- [Work instructions]:
The answer is to be an exact copy of the lines below running from the line with "(** The run" down to the line with "compute_confirmation_mac (EpochKeys.confirmation_key keys)", both ends included, and nothing more.

- [Material for this task]:
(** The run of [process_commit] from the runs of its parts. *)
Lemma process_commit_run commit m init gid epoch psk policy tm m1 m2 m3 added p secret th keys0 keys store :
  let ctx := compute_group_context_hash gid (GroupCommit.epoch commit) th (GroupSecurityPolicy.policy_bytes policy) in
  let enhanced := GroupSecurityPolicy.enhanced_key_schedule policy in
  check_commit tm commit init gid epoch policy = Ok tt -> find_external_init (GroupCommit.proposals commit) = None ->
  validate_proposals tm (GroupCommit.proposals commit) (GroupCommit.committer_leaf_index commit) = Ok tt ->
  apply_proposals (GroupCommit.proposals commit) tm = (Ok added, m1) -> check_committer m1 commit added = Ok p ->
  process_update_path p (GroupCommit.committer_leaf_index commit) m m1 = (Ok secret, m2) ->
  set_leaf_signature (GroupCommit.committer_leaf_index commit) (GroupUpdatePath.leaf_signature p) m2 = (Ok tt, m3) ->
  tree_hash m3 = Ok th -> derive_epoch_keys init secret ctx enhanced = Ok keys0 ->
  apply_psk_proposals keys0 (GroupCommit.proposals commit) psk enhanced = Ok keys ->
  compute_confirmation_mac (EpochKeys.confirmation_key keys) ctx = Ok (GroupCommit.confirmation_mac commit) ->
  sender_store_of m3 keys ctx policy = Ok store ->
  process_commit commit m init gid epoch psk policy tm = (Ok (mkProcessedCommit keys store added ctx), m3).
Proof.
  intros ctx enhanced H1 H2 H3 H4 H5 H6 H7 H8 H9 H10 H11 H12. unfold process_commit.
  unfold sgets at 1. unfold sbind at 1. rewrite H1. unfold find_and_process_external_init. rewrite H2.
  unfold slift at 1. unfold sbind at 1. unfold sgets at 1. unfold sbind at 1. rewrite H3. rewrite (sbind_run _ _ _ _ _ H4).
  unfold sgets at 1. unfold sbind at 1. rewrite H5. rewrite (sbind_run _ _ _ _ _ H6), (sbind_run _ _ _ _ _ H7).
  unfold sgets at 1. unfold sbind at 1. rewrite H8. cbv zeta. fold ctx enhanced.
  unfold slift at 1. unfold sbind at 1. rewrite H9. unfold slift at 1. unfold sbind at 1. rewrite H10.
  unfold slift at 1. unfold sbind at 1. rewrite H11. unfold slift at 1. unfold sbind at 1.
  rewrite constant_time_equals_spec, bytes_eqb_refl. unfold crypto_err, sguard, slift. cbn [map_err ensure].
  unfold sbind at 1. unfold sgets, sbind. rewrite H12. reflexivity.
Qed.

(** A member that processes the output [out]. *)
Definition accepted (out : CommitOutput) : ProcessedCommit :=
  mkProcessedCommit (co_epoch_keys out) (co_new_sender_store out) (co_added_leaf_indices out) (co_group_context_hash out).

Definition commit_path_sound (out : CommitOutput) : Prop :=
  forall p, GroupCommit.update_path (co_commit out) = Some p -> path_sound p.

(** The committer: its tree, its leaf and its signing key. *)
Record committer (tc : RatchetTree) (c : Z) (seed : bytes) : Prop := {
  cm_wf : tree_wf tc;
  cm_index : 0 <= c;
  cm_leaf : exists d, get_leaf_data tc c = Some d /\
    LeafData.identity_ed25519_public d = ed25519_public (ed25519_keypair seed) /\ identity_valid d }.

---

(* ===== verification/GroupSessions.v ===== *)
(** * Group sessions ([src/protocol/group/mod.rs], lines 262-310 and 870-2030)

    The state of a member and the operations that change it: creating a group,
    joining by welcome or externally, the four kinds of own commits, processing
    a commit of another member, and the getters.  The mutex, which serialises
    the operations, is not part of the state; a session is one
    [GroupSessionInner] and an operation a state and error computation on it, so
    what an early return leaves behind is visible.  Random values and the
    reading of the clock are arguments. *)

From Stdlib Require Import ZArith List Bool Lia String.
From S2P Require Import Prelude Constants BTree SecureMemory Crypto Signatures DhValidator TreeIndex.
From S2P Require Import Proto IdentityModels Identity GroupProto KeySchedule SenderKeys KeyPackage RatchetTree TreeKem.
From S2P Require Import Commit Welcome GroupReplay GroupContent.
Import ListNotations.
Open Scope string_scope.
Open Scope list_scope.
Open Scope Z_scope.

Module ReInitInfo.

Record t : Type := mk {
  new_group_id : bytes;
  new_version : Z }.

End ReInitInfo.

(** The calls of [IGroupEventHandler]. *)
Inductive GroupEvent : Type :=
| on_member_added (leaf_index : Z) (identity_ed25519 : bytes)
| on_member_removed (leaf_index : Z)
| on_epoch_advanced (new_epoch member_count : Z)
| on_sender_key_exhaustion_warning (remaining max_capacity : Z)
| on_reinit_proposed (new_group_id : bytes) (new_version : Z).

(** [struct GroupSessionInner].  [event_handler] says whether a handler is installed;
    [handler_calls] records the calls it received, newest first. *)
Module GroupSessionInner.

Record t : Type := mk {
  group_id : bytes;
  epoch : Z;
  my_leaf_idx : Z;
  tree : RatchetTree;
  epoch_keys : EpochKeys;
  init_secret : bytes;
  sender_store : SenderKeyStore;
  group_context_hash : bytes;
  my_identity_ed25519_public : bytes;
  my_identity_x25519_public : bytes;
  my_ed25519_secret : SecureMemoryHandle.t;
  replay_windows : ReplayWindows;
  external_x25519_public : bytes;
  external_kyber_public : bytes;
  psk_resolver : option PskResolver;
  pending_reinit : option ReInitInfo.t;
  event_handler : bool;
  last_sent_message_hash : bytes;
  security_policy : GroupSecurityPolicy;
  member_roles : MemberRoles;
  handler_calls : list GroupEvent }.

--

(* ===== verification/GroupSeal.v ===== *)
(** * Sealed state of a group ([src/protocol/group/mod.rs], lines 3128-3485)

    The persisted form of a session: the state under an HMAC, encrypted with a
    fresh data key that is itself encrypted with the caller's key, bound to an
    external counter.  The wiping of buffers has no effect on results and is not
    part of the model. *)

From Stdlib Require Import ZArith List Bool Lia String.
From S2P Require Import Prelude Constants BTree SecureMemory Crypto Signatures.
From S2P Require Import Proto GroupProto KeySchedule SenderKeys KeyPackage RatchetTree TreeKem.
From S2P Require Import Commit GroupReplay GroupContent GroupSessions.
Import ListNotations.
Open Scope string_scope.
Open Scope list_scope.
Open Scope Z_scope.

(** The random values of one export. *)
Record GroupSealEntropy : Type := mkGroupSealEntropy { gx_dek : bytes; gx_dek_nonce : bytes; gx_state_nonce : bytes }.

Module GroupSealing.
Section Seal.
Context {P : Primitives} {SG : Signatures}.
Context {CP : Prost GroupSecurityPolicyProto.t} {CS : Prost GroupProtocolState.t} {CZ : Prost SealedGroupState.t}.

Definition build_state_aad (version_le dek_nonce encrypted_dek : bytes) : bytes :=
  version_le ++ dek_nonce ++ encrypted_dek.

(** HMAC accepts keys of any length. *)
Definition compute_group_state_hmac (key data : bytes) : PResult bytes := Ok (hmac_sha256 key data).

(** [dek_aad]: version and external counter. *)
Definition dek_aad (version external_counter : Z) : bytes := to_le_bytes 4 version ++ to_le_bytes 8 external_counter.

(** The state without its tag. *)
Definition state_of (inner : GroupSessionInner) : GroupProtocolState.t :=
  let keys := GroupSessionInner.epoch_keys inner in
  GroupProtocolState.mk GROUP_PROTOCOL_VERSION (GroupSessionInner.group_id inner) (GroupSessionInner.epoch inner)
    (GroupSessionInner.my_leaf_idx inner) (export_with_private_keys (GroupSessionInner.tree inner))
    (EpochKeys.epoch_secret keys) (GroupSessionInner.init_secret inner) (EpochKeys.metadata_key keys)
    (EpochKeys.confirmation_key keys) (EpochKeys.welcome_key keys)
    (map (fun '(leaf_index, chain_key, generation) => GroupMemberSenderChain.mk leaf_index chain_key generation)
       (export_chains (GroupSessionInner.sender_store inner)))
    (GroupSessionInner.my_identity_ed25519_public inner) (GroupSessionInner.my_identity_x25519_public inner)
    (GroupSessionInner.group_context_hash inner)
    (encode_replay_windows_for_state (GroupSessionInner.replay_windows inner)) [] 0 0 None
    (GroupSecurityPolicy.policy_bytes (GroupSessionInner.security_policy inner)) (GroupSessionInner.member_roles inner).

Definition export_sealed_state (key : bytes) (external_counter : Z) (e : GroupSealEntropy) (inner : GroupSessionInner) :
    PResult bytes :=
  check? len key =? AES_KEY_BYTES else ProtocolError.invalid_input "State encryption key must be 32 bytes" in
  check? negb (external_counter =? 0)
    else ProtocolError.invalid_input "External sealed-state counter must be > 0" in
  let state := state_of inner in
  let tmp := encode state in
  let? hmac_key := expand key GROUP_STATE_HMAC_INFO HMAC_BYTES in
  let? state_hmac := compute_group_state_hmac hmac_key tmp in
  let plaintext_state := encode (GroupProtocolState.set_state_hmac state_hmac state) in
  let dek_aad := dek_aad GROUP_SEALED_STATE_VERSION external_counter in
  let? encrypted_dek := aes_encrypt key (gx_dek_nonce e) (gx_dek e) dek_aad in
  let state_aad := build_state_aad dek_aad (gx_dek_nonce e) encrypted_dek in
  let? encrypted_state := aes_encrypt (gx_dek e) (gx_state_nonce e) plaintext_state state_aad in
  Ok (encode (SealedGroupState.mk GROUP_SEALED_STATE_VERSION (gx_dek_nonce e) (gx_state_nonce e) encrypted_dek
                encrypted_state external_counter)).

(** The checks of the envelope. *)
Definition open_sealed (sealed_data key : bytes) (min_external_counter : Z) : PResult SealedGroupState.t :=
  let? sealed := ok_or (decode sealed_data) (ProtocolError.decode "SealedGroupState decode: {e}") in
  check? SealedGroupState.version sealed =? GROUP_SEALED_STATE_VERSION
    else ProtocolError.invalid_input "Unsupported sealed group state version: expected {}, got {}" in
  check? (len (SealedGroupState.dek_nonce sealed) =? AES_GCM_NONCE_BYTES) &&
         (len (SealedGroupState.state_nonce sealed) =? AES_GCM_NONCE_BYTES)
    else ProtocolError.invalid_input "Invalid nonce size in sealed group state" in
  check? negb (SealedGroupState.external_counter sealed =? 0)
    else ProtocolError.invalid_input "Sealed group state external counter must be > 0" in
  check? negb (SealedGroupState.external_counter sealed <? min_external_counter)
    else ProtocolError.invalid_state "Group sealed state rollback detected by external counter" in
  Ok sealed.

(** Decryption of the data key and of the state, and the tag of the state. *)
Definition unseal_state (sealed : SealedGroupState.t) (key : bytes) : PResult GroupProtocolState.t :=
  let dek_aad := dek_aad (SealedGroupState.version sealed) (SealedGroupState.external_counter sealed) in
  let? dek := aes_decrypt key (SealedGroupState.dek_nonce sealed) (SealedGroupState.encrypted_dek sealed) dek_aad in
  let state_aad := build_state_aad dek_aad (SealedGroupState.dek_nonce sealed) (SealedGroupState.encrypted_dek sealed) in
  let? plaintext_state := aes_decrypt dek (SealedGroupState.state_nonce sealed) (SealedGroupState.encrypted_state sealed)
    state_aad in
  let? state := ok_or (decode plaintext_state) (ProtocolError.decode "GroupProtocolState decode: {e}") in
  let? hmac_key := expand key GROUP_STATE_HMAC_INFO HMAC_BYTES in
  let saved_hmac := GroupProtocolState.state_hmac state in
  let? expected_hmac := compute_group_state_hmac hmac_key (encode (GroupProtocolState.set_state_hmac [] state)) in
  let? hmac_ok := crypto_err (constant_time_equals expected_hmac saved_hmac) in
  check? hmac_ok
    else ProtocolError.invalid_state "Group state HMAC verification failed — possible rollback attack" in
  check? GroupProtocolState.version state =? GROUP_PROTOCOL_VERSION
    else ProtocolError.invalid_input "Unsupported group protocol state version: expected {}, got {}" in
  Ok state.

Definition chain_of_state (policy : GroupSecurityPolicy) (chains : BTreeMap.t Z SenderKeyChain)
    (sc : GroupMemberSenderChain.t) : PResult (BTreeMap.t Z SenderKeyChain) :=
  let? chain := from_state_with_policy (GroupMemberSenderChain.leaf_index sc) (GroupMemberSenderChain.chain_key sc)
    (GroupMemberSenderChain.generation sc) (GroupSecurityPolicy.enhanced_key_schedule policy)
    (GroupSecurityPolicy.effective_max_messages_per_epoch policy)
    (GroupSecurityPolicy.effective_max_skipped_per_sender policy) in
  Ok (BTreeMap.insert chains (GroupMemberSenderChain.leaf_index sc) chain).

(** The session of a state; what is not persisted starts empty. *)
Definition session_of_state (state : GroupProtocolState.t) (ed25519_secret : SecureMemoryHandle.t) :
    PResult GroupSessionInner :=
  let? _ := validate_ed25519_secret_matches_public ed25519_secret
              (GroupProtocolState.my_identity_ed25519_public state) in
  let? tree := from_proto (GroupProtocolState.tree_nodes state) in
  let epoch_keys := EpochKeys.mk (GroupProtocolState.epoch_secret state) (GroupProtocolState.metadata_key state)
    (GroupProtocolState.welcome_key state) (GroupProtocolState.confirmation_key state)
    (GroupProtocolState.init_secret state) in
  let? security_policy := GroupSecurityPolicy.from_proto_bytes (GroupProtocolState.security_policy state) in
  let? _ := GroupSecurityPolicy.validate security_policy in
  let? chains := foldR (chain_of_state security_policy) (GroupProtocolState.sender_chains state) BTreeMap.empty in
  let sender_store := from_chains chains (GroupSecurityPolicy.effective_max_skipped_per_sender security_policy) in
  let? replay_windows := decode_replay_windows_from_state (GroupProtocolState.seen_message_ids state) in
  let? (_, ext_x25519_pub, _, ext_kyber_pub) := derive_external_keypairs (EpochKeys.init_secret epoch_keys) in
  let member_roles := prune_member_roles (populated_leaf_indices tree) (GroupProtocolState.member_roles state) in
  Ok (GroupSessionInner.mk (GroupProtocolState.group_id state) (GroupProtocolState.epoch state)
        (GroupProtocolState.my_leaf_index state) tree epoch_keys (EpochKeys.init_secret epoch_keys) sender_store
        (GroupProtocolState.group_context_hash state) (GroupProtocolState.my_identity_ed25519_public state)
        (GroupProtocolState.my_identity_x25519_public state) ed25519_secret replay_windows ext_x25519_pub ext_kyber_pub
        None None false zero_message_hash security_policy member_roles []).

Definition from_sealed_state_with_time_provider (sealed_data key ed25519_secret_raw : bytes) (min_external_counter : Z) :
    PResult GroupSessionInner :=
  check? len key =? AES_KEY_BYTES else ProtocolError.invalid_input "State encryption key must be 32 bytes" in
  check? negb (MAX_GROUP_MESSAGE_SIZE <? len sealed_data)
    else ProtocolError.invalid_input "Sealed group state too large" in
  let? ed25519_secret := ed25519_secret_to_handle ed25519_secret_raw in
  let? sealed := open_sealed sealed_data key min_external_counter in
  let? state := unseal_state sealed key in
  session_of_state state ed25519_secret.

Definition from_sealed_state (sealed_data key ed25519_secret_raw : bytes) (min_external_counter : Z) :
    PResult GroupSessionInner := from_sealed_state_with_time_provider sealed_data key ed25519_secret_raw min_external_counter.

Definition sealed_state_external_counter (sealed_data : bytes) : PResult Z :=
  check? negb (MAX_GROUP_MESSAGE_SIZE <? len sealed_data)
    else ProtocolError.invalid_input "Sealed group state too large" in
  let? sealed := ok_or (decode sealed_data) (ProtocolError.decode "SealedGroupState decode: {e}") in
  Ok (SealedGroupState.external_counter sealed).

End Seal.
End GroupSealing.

- [Final answer]:
(** The run of [process_commit] from the runs of its parts. *)
Lemma process_commit_run commit m init gid epoch psk policy tm m1 m2 m3 added p secret th keys0 keys store :
  let ctx := compute_group_context_hash gid (GroupCommit.epoch commit) th (GroupSecurityPolicy.policy_bytes policy) in
  let enhanced := GroupSecurityPolicy.enhanced_key_schedule policy in
  check_commit tm commit init gid epoch policy = Ok tt -> find_external_init (GroupCommit.proposals commit) = None ->
  validate_proposals tm (GroupCommit.proposals commit) (GroupCommit.committer_leaf_index commit) = Ok tt ->
  apply_proposals (GroupCommit.proposals commit) tm = (Ok added, m1) -> check_committer m1 commit added = Ok p ->
  process_update_path p (GroupCommit.committer_leaf_index commit) m m1 = (Ok secret, m2) ->
  set_leaf_signature (GroupCommit.committer_leaf_index commit) (GroupUpdatePath.leaf_signature p) m2 = (Ok tt, m3) ->
  tree_hash m3 = Ok th -> derive_epoch_keys init secret ctx enhanced = Ok keys0 ->
  apply_psk_proposals keys0 (GroupCommit.proposals commit) psk enhanced = Ok keys ->
  compute_confirmation_mac (EpochKeys.confirmation_key keys) ctx = Ok (GroupCommit.confirmation_mac commit) ->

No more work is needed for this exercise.